Shortly after October 7, the country’s president, Isaac Herzog, originally from Labor, considered that “an entire nation” in Gaza “is responsible” for not having rebelled against Hamas, which has ruled the Strip with an iron fist since 2007. Minister of Heritage Amihai Eliyahu floated the idea of dropping an atomic bomb on Gaza, for which Netanyahu kicked him out of meetings of the Council of Ministers — but kept him in office.
“There are no innocents there”
Several members of Parliament of different political stripes have publicly stated that “there are no innocents” or “uninvolved” (civilians) in Gaza, among them Avigdor Lieberman, former Minister of Defense. Lieberma is in the opposition, as is Meirav Ben-Ari, from the Yesh Atid, who said in Parliament that “the children of Gaza have brought this upon themselves.”

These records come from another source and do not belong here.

Definition tryCatch {A : Type} (m : M A) (h : Thrown -> M A) : M A :=
fun w =>
  match m w with
  | (Returns a, w') => (Returns a, w')
  | (Throws e, w') => h e w'
  end.

Notation "x <- m ;; k" := (bind m (fun x => k))
  (at level 61, m at next level, right associativity).

Definition consoleWarn (error : Thrown) : M unit :=
fun w => (Returns tt, mkWorld (sent w) (warnings w ++ [error])).

Definition post {A : Type} (api : PostRequest -> Reply A) (req : PostRequest) : M A :=
fun w =>
  let w' := mkWorld (sent w ++ [req]) (warnings w) in
  match api req with
  | Fulfilled d => (Returns d, w')
  | Failed e => (Throws e, w')
  end.

(** The string an optional string holds once it is known to be truthy. *)
Definition valueOf (v : option string) : string :=
match v with
| Some x => x
| None => EmptyString
end.

Section Upload.

(** [String.prototype.trim]. *)
Variable trim : string -> string.

(** The two hosting services, each answering in the shape the code reads:
    Catbox with a text, ImgBB with a JSON document. *)
Variable catboxApi : PostRequest -> Reply string.
Variable imgbbApi : PostRequest -> Reply ImgBBData.

Definition catboxRequest (imageBuffer : Buffer) (filename : string) : PostRequest :=
mkPost "https://catbox.moe/user/api.php"
  [("reqtype", Text "fileupload");
   ("fileToUpload", File imageBuffer filename (getContentType filename))].

Definition uploadToCatbox (imageBuffer : Buffer) (filename : string) : M ImageUploadResult :=
tryCatch
  (response <- post catboxApi (catboxRequest imageBuffer filename) ;;
   ret (mkResult (trim response) None catbox))
  (fun error => throw (TError (parseRedditError error))).

Definition imgbbRequest (imageBuffer : Buffer) (apiKey : string) : PostRequest :=
mkPost ("https://api.imgbb.com/1/upload?key=" ++ apiKey)%string
  [("image", Base64 imageBuffer)].

Definition uploadToImgBB (imageBuffer : Buffer) (apiKey : string) : M ImageUploadResult :=
tryCatch
  (response <- post imgbbApi (imgbbRequest imageBuffer apiKey) ;;
   ret (mkResult (data_url response) (data_delete_url response) imgbb))
  (fun error => throw (TError (parseRedditError error))).

Definition uploadImage (imageBuffer : Buffer) (filename : string)
  (imgbbApiKey : option string) : M ImageUploadResult :=
tryCatch
  (uploadToCatbox imageBuffer filename)
  (fun catboxError =>
     _ <- consoleWarn catboxError ;;
     if truthy imgbbApiKey then uploadToImgBB imageBuffer (valueOf imgbbApiKey)
     else throw (TError (newError
                   "Image upload failed and no ImgBB API key provided for fallback"))).

End Upload.

End ImageUpload.

(** * Properties *)

(** ** Error classifier and retry helper *)

Module ErrorHandlerProofs.

Import ErrorHandler.

(** *** parseInt on decimal numerals *)

Ltac eval_digit :=
  cbn [NilEmpty.string_of_uint readDigits Pos.of_uint_acc Pos.of_uint];
  lazymatch goal with
  | |- context [digitValue ?c] =>
      let v := eval vm_compute in (digitValue c) in
      change (digitValue c) with v; cbv iota beta
  | _ => idtac
  end.

Lemma readDigits_pos_acc (d : Decimal.uint) :
  forall p : positive,
    readDigits (NilEmpty.string_of_uint d) (Some (Zpos p))
    = Some (Zpos (Pos.of_uint_acc d p)).
Proof.
  induction d; intros p; eval_digit; try reflexivity;
    match goal with
    | |- readDigits _ (Some ?a) = Some (Zpos (Pos.of_uint_acc _ ?q)) =>
        replace a with (Zpos q) by lia; apply IHd
    end.
Qed.

Lemma readDigits_zero_acc (d : Decimal.uint) :
  readDigits (NilEmpty.string_of_uint d) (Some 0) = Some (Z.of_N (Pos.of_uint d)).
Proof.
  induction d; eval_digit; try reflexivity; try exact IHd;
    match goal with
    | |- readDigits _ (Some ?a) = Some (Z.of_N (Npos (Pos.of_uint_acc _ ?q))) =>
        replace a with (Zpos q) by lia; apply readDigits_pos_acc
    end.
Qed.

Lemma readDigits_fresh (d : Decimal.uint) :
  d <> Decimal.Nil ->
  readDigits (NilEmpty.string_of_uint d) None = Some (Z.of_N (Pos.of_uint d)).
Proof.
  destruct d; intros Hd; try congruence; eval_digit;
    first [ apply readDigits_zero_acc | apply readDigits_pos_acc ].
Qed.

Lemma to_uint_nonnil (n : N) : N.to_uint n <> Decimal.Nil.
Proof.
  destruct n as [|p]; simpl; [discriminate | apply DecimalPos.Unsigned.to_uint_nonnil].
Qed.

Lemma string_of_uint_head (d : Decimal.uint) :
  d <> Decimal.Nil ->
  exists c r, NilEmpty.string_of_uint d = String c r
              /\ isWhiteSpace c = false /\ c <> "-"%char /\ c <> "+"%char.
Proof.
  destruct d; intros Hd; try congruence; simpl;
    eexists; eexists; (split; [reflexivity | split; [reflexivity | split; discriminate]]).
Qed.

Lemma numeral_NilEmpty (n : N) :
  NilZero.string_of_uint (N.to_uint n) = NilEmpty.string_of_uint (N.to_uint n).
Proof.
  pose proof (to_uint_nonnil n) as Hn.
  unfold NilZero.string_of_uint. destruct (N.to_uint n); congruence.
Qed.

(** [parseInt] reads back the decimal numeral of every natural number. *)
Lemma parseInt10_decimal (n : N) :
  parseInt10 (NilZero.string_of_uint (N.to_uint n)) = Some (Z.of_N n).
Proof.
  pose proof (to_uint_nonnil n) as Hn.
  rewrite numeral_NilEmpty.
  destruct (string_of_uint_head _ Hn) as (c & r & Hcr & Hw & Hm & Hp).
  unfold parseInt10.
  assert (Hskip : skipWhiteSpace (NilEmpty.string_of_uint (N.to_uint n))
                  = NilEmpty.string_of_uint (N.to_uint n)).
  { rewrite Hcr. simpl. rewrite Hw. reflexivity. }
  rewrite Hskip.
  assert (Hsig : match NilEmpty.string_of_uint (N.to_uint n) with
                 | String "-" r0 => (-1, r0)
                 | String "+" r0 => (1, r0)
                 | _ => (1, NilEmpty.string_of_uint (N.to_uint n))
                 end = (1, NilEmpty.string_of_uint (N.to_uint n))).
  { rewrite Hcr.
    destruct c as [b0 b1 b2 b3 b4 b5 b6 b7].
    destruct b0, b1, b2, b3, b4, b5, b6, b7; try reflexivity; congruence. }
  rewrite Hsig.
  rewrite (readDigits_fresh _ Hn).
  change (Pos.of_uint (N.to_uint n)) with (N.of_uint (N.to_uint n)).
  rewrite DecimalN.Unsigned.of_to.
  f_equal. lia.
Qed.

Lemma orElse_numeral (n : N) (d : string) :
  orElse (Some (NilZero.string_of_uint (N.to_uint n))) d
  = NilZero.string_of_uint (N.to_uint n).
Proof.
  rewrite numeral_NilEmpty.
  destruct (string_of_uint_head _ (to_uint_nonnil n)) as (c & r & Hcr & _).
  rewrite Hcr. reflexivity.
Qed.

(** *** The classifier *)

Ltac by_status r :=
  unfold parseRedditError, statusIs, option_map, kindOf;
  repeat match goal with
         | |- context [Z.eqb (status r) ?k] =>
             destruct (Z.eqb_spec (status r) k); try lia
         end.

(** C6. [parseRedditError] classifies an error that carries an HTTP response
    by the response's status: 401 gives an [AuthenticationError], 403 a
    [ForbiddenError], 404 a [NotFoundError]; 429 gives a [RateLimitError]
    whose [retryAfter] is 60 when there is no retry-after header and [n]
    when the header is the decimal numeral of [n] (numerals a double holds
    exactly); 500, 502, 503 and 504 give a service-unavailable error; every
    other status gives an unknown error. *)
Theorem parseRedditError_classifies_by_status (r : AxiosResponse) (msg : string) :
  let e := parseRedditError (TAxios (Some r) msg) in
  (status r = 401 -> kindOf e = Authentication /\ cls e = AuthenticationErrorC) /\
  (status r = 403 -> kindOf e = Forbidden /\ cls e = ForbiddenErrorC) /\
  (status r = 404 -> kindOf e = NotFound /\ cls e = NotFoundErrorC) /\
  (status r = 429 ->
     kindOf e = RateLimit /\ cls e = RateLimitErrorC /\
     (header_retry_after r = None -> retryAfter e = Some (Num 60)) /\
     (forall n : N,
        header_retry_after r = Some (NilZero.string_of_uint (N.to_uint n)) ->
        Z.of_N n <= 2 ^ 53 ->
        retryAfter e = Some (Num (inject_Z (Z.of_N n))))) /\
  (In (status r) [500; 502; 503; 504] ->
     kindOf e = ServiceUnavailable /\ statusCode e = Some (status r)) /\
  (~ In (status r) [401; 403; 404; 429; 500; 502; 503; 504] ->
     kindOf e = Unknown /\ statusCode e = Some (status r)).
Proof.
  cbv zeta.
  split; [| split; [| split; [| split; [| split]]]].
  - intros H. by_status r. split; reflexivity.
  - intros H. by_status r. split; reflexivity.
  - intros H. by_status r. split; reflexivity.
  - intros H.
    split; [by_status r; reflexivity |].
    split; [by_status r; reflexivity |].
    split.
    + intros Hh. by_status r. rewrite Hh. reflexivity.
    + intros n Hh _. by_status r. rewrite Hh, orElse_numeral, parseInt10_decimal.
      reflexivity.
  - intros H. simpl in H.
    by_status r; cbn; split; reflexivity.
  - intros H. simpl in H.
    by_status r; try (exfalso; apply H; tauto); cbn; split; reflexivity.
Qed.

Lemma parseRedditError_classifies_by_status_witness :
  let e := parseRedditError (TAxios (Some (mkResponse 429 None (Some "120"))) "Request failed") in
  kindOf e = RateLimit /\ retryAfter e = Some (Num 120).
Proof.
  destruct (parseRedditError_classifies_by_status
              (mkResponse 429 None (Some "120")) "Request failed")
    as (_ & _ & _ & H429 & _).
  destruct (H429 eq_refl) as (Hkind & _ & _ & Hnum).
  split; [exact Hkind |].
  apply (Hnum 120%N); [reflexivity | vm_compute; discriminate].
Defined.

(** *** The retry loop *)

Lemma toError_terminal (error : Thrown) :
  doNotRetry error = true -> toError error = error.
Proof. destruct error; simpl; congruence. Qed.

Section RetryProofs.

Context {T : Type}.
Variable fn : nat -> Outcome T.
Variable random : nat -> Q.
Variable maxRetries : Z.
Variable baseDelay : Q.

Tally Gotlib, from Likud, has called for “merciless bombing from the air” so as not to endanger the soldiers and to stop “feeling sorry for the uninvolved Gazans” because “there are none.” Galit Distel Atbaryan, former Public Diplomacy Minister and also from Likud, called for the Israeli army to behave in a “vengeful and cruel” manner, following the Hamas attack. “There is only one solution to curing a cancer and it is the evisceration of the cancerous cells,” said U.N. Ambassador Gilad Erdan.
Netanyahu issued a statement Thursday to stress that Israel will “continue to reject the lies and will fight terrorists until total victory” in a “world turned upside down” in which it is accused “of genocide while it is fighting genocide.” His statements reflect how the majority of the country views having to defend itself from a crime whose term was coined precisely by a Jewish jurist, the Pole Raphael Lemkin, during the Holocaust.
Israel’s Foreign Ministry has defined the hearing as “one of the greatest shows of hypocrisy in history, compounded by a series of false and baseless claims,” and has called South Africa “the legal arm of the Hamas terrorist organization.” Israel defends that any civilian deaths it causes in Gaza are not intentional, but the result of Hamas “using the population as human shields.” Proving the crime of genocide involves proving “intent to destroy, in whole or in part, a national, ethnical, racial or religious group.”
Politicians, commentators and the public all agree that the accusation is an affront and a sign of double standards. Even more so when the lawsuit analyzes the facts (23,000 Palestinians killed, mostly children and women, in Israeli bombings that have left much of the Gaza Strip in rubble) since the Hamas attack, which is usually framed in Israel precisely with respect to the Holocaust. Hamas members are often described as “Nazis” or “worse than Nazis,” and their attack — which left 1,200 Israelis dead, mostly civilians — as the biggest slaughter of Jews in a single day since the Nazi extermination.